Today is the greatest.

Today is Mother's Day. I awoke after finally getting a good night's rest for the first time in a long time, forgetting what day it was, and ended up playing Mega Man 3 with Z-bee (my son) for about an hour, then heading down the street to the small park nearby to kick the soccer ball around.

I was stressed. I really wanted to be alone at home, working on this blog and basically making my game plan to deal with financial pressures that have been presenting themselves in what seems to be machine-gun-fire-style frequency over the last few years. I decided to fight it, and try to be fully emotionally present for my son. I looked at the sky. It was blue. Such a nice day.

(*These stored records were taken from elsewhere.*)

Lemma scanned_next l l1 :
  scanned l l1 → pos l1 < source_len l1 → scanned l (next_char_state l1).
Proof.
  intros (Hwf & Hs & Hl & Hp & Hle & Hr) Hlt.
  split_and!; simpl; [by apply next_char_WF|done|done|lia|lia|].
  intros H. apply next_char_InRange; auto.
Qed.

Lemma is_keyword_not_EOF txt k : is_keyword txt = Some k → k ≠ EOF.
Proof.
  unfold is_keyword. intros H%find_some. destruct H as [_ H].
  intros ->. rewrite !andb_true_iff in H. by destruct H as [[_ H] _].
Qed.

Lemma remaining_next l :
  pos l < source_len l → (remaining (next_char_state l) < remaining l)%nat.
Proof. unfold remaining. simpl. lia. Qed.

Lemma scanned_remaining l l1 :
  scanned l l1 → (remaining l1 ≤ remaining l)%nat.
Proof. intros (_ & _ & Hl & Hp & _). unfold remaining. lia. Qed.

Lemma scanned_trans l l1 l2 : scanned l l1 → scanned l1 l2 → scanned l l2.
Proof.
  intros (?&?&?&?&?&?) (?&?&?&?&?&?). unfold scanned.
  split_and!; [done|congruence|congruence|lia|auto|auto].
Qed.

(** A loop that only advances the cursor, always from a position before
    the end of the source. *)
Lemma twp_scan_loop (J : Lexer → Prop) fuel cond l0 l
    (Q : () → Lexer → Prop) E :
  scanned l0 l → J l → (remaining l < fuel)%nat →
  (∀ s, scanned l0 s → J s → cond s = true →
        pos s < source_len s ∧ J (next_char_state s)) →
  (∀ s, scanned l0 s → J s → cond s = false → Q () s) →
  twp (while fuel cond next_char) Q E l.
Proof.
  intros Hs HJ Hfuel Hstep HQ.
  apply (twp_while_then (λ s, scanned l0 s ∧ J s) remaining);
    [done|done| |].
  - intros s [Hs0 HJ0] Hc. apply twp_modify.
    destruct (Hstep s Hs0 HJ0 Hc) as [Hlt HJ'].
    split_and!; [by apply scanned_next|done|by apply remaining_next].
  - intros s [??] ?. by apply HQ.
Qed.

Lemma isdigit_NUL c : isdigit c = true → c ≠ NUL.
Proof. by intros H ->. Qed.
Lemma isalpha_NUL c : isalpha c = true → c ≠ NUL.
Proof. by intros H ->. Qed.
Lemma isalnum_NUL c : isalnum c = true → c ≠ NUL.
Proof. by intros H ->. Qed.

Lemma two_char_operator_twp l0 l k :
  scanned l0 l → peek l ≠ NUL →
  twp (two_char_operator k) (selected l0) (lex_failed l0) l.
Proof.
  intros Hs Hp. unfold two_char_operator, next_char.
  repeat twp_step. pose proof Hs as (Hwf & _).
  pose proof (WF_peek_not_NUL _ Hwf Hp).
  split; [apply scanned_next; [done|lia]|]. simpl. intros _. lia.
Qed.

"Ne, Z-bee," I called. "Wanna ride on a boat today?"

"Yeah!" he answered.


On the Shinanogawa, just down from Niigata's landmark Bandai Bridge.

Another Japanniversary.

We ended up heading downtown where my wife dropped us off at the dock on the Shinano River. She had wanted to go, too, but had a seminar to attend. I didn't even think about the fact that it was May 15th.

As we walked down the riverside to hit the conbini (convenience store) and get some rice balls for lunch, I noticed a woman turning around to look at me, and then talking to her daughter. I knew immediately who it was. It was the mother of a young girl I had taught when I first came to Japan, at the first English school I had worked for. I had just been thinking about this girl a few days ago out of nowhere. Aya. I had loved this student and was just reminiscing about how they were and now here they were, on the same river path and in the almost exact same spot, on the same day when I had serendipitously met Cliff 5 years prior.

"Hi!" I said, smiling.

"Do you remember...."

"Aya!" I said.

The little four-year old I had taught years ago was now ten, and much taller, with the same exact demeanor, just a bit more reserved. I explained to the mother how funny it was to meet them because I had just been thinking about them the other day.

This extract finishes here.